La perspective adoptée par le critique témoigne aussi d’une extension, fréquente dans le cadre bibliothérapeutique, de la notion de « thérapie », qui quitte le pur domaine médical pour intégrer celui du bien-être : l’ouvrage s’ouvre sur une anecdote rappelant qu’à la veille de la mort de Proust, le journal L’Intransigeant avait demandé à une série de personnalités d’expliquer ce qu’ils feraient s’ils apprenaient que la Terre devrait être anéantie dans un cataclysme tout proche. Alors que tous prédisent des scènes de chaos, de luxure ou de délire mystique, Proust répond calmement qu’il chercherait une consolation dans l’art, en allant visiter le Louvre ou en allant écouter son actrice préférée au théâtre pour la dernière fois.
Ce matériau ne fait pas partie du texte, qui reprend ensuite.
(* ===== verification/Reader.v ===== *)
(** * The test programs' readers

    Models [test/reader.{h,cpp}]: the readers that feed files to the embedding client
    ([test_pusher.cpp] hands what [H264Reader] delivers to [RtcClient::inputFrame]).
    A file is its bytes and the position of the stream; [fopen] and [malloc] may fail.
    [H264Reader] cuts a stream of NAL units at the start codes 0 0 1 and 0 0 0 1. *)

From stdpp Require Import base strings list.
From Stdlib Require Import ZArith Lia.
From S2P Require Import Prelude MediaController VideoPipeline.

#[local] Open Scope list_scope.

(** ** The base class *)

Definition MAX_BUFFER_SIZE : Z := 1024 * 1024.

(** [rd_fp]: the open file's bytes and position.  [rd_buf]: whether [m_buf] is allocated. *)
Record Reader : Type := mkReader {
  rd_path : string;
  rd_cb : bool;
  rd_thread : bool;
  rd_bStart : bool;
  rd_fp : option (list Z * nat);
  rd_buf : bool
}.
Definition new_reader (path : string) : Reader := mkReader path false false false None false.

Inductive reader_effect : Type :=
| RThread   (* a thread that runs [RunLoop] *)
| RJoin
| RClose
| RFree
| RData (data : list Z)   (* [m_cb] *)
| RSleep (ms : Z).

Abbreviation reader_handler := (M Reader reader_effect).

Definition rd_set_fp (v : option (list Z * nat)) (r : Reader) : Reader :=
  mkReader (rd_path r) (rd_cb r) (rd_thread r) (rd_bStart r) v (rd_buf r).
Definition rd_set_buf (v : bool) (r : Reader) : Reader :=
  mkReader (rd_path r) (rd_cb r) (rd_thread r) (rd_bStart r) (rd_fp r) v.
Definition rd_set_thread (v : bool) (r : Reader) : Reader :=
  mkReader (rd_path r) (rd_cb r) v (rd_bStart r) (rd_fp r) (rd_buf r).
Definition rd_set_bStart (v : bool) (r : Reader) : Reader :=
  mkReader (rd_path r) (rd_cb r) (rd_thread r) v (rd_fp r) (rd_buf r).

(** [fopen]: the file's bytes, if it could be opened; [malloc]: whether it succeeds. *)
Definition rd_Start (fopen : option (list Z)) (malloc : bool) : reader_handler bool :=
  r ← get;
  if rd_bStart r then mret true
  else
    _ ← modify (rd_set_bStart true);
    if decide (rd_path r = ""%string) then mret true
    else
      _ ← modify (rd_set_fp ((fun bytes => (bytes, 0%nat)) <$> fopen));
      match fopen with
      | None => mret false
      | Some _ =>
          _ ← modify (rd_set_buf malloc);
          if negb malloc then mret false
          else
            _ ← modify (rd_set_thread true);
            _ ← emit RThread;
            mret true
      end.

(** [m_thread] stays set; [join] leaves it not joinable. *)
Definition rd_Stop : reader_handler unit :=
  _ ← modify (rd_set_bStart false);
  r ← get;
  _ ← (if rd_thread r then _ ← emit RJoin; modify (rd_set_thread false) else skip);
  _ ← (if rd_fp r is Some _ then _ ← emit RClose; modify (rd_set_fp None) else skip);
  if rd_buf r then _ ← emit RFree; modify (rd_set_buf false) else skip.

Definition SetDataCallback (cb : bool) : reader_handler unit :=
  modify (fun r => mkReader (rd_path r) cb (rd_thread r) (rd_bStart r) (rd_fp r) (rd_buf r)).

(** ** The H.264 reader *)

Definition start_code_4_bytes : list Z := [0; 0; 0; 1].
Definition start_code_3_bytes : list Z := [0; 0; 1].

Record H264Reader : Type := mkH264 {
  h_reader : Reader;
  h_fps : Z;
  h_sps : list Z;
  h_pps : list Z;
  h_lastFrameMillis : Z
}.
Definition new_h264 (path : string) (fps : Z) : H264Reader := mkH264 (new_reader path) fps [] [] 0.

(** What the loop of [ReadOneNalu] changes: the position, [m_sps] and [m_pps]. *)
Record nalu : Type := mkNalu { n_pos : nat; n_sps : list Z; n_pps : list Z }.

(** The two tests on the last bytes of [m_buf] up to [index], which is [rbuf], last
    byte first: the start code and [std::string(m_buf, index - 3)] or [index - 2]. *)
Definition found_unit (rbuf : list Z) : option (list Z * list Z) :=
  if (4 <? length rbuf)%nat && bool_decide (take 4 rbuf = [1; 0; 0; 0]) then
    Some (start_code_4_bytes, rev (drop 4 rbuf))
  else if (4 <? length rbuf)%nat && bool_decide (take 3 rbuf = [1; 0; 0]) then
    Some (start_code_3_bytes, rev (drop 3 rbuf))
  else None.

(** [m_buf[0] & 0x1F]. *)
Definition unit_type (unit : list Z) : Z := Z.land (hd 0 unit) 31.

(** The [switch]: [inl data] when it stops the loop, otherwise the state. *)
Definition take_unit (code unit : list Z) (s : nalu) : list Z + nalu :=
  let type := unit_type unit in
  if type =? 1 then inl (code ++ unit)
  else if type =? 5 then inl (n_sps s ++ n_pps s ++ code ++ unit)
  else if type =? 7 then inr (mkNalu (n_pos s) (code ++ unit) (n_pps s))
  else if type =? 8 then inr (mkNalu (n_pos s) (n_sps s) (code ++ unit))
  else inr s.

(** The loop: [m_buf] up to [index], and the state.  The data is empty when the unit
    does not fit the buffer.  [None]: not ended within [fuel] rounds. *)
Fixpoint read_loop (file : list Z) (fuel : nat) (rbuf : list Z) (s : nalu) : option (list Z * nalu) :=
  match fuel with
  | O => None
  | S fuel =>
      match file !! n_pos s with
      | None => read_loop file fuel rbuf (mkNalu 0 (n_sps s) (n_pps s))
      | Some ch =>
          let s := mkNalu (S (n_pos s)) (n_sps s) (n_pps s) in
          if MAX_BUFFER_SIZE - 1 <=? Z.of_nat (length rbuf) then Some ([], s)
          else
            match found_unit (ch :: rbuf) with
            | Some (code, unit) =>
                match take_unit code unit s with
                | inl data => Some (data, s)
                | inr s => read_loop file fuel [] s
                end
            | None => read_loop file fuel (ch :: rbuf) s
            end
      end
  end.

Abbreviation h264_handler := (M H264Reader reader_effect).

(** [None]: not ended within [fuel] rounds. *)
Definition ReadOneNalu (fuel : nat) : h264_handler (option unit) :=
  h ← get;
  fp ← deref "m_fp" (rd_fp (h_reader h));
  match read_loop (fst fp) fuel [] (mkNalu (snd fp) (h_sps h) (h_pps h)) with
  | None => mret None
  | Some (data, s) =>
      _ ← modify (fun h => mkH264 (rd_set_fp (Some (fst fp, n_pos s)) (h_reader h)) (h_fps h) (n_sps s) (n_pps s)
            (h_lastFrameMillis h));
      _ ← (if rd_cb (h_reader h) && negb (bool_decide (data = [])) then emit (RData data) else skip);
      mret (Some tt)
  end.

(** A round of [RunLoop]: [currentTime], and the clock at its end; [m_fps] is a
    [uint32_t]. *)
Definition h264_round (fuel : nat) (currentTime later : Z) : h264_handler (option unit) :=
  h ← get;
  let interval := 1000 / h_fps h in
  r ← (if (h_fps h =? 0) && negb (h_lastFrameMillis h =? 0) then throw (Thrown "division by zero")
       else if (h_lastFrameMillis h =? 0) || (interval <=? currentTime - h_lastFrameMillis h) then
         r ← ReadOneNalu fuel;
         match r with
         | None => mret None
         | Some _ => _ ← modify (fun h => mkH264 (h_reader h) (h_fps h) (h_sps h) (h_pps h) currentTime); mret (Some tt)
         end
       else mret (Some tt));
  match r with
  | None => mret None
  | Some _ =>
      if h_fps h =? 0 then throw (Thrown "division by zero")
      else
        let deltaTimeMillis := later - currentTime in
        _ ← (if deltaTimeMillis <? interval then emit (RSleep (interval - deltaTimeMillis)) else skip);
        mret (Some tt)
  end.

(** ** Raw readers *)

(** A round of [PCMReader::RunLoop] and [YUVReader::RunLoop]: [fread] sets the end of
    file when it gets fewer bytes than it asked for.  [int] converted to [size_t]. *)
Definition raw_round (frameSize interval : Z) : reader_handler unit :=
  r ← get;
  fp ← deref "m_fp" (rd_fp r);
  let asked := frameSize mod 18446744073709551616 in
  let left := drop (snd fp) (fst fp) in
  let got := if Z.of_nat (length left) <? asked then left else take (Z.to_nat asked) left in
  if MAX_BUFFER_SIZE <? Z.of_nat (length got) then throw (Thrown "write past the end of m_buf")
  else if Z.of_nat (length got) <? asked then modify (rd_set_fp (Some (fst fp, 0%nat)))
  else
    _ ← modify (rd_set_fp (Some (fst fp, (snd fp + length got)%nat)));
    _ ← (if rd_cb r then emit (RData got) else skip);
    emit (RSleep interval).

Definition pcm_round (frameInterval frameSize : Z) : reader_handler unit := raw_round frameSize frameInterval.
Definition yuv_round (frameRate width height : Z) : reader_handler unit :=
  if frameRate =? 0 then throw (Thrown "division by zero")
  else raw_round (Z.quot (wrap32 (width * height * 3)) 2) (Z.quot 1000 frameRate).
Au-delà de la thérapie, il s’agit bien de promouvoir des formes de vie susceptibles de donner le plus de contentement et de sentiment d’accomplissement, dans la plus pure lignée des manuels de self-help.
L’ouvrage, plein d’un humour en demi-teinte qui atténue ce que le prisme de la médecine et du développement personnel peut avoir de réducteur pour le projet proustien, réunit la tradition ancienne du livre comme guide, trésor de sagesse et pourvoyeur de règles de vie d’une part et, d’autre part, une approche pragmatique à l’anglo-saxonne qui confère à la littérature une dimension concrète et un but pratique. Approche, diront certains, trop pragmatique : devant le succès de son essai, Alain de Botton fonde un institut privé, The School of Life, dédié au développement personnel et où les leçons de la littérature se monnaient à prix d’or.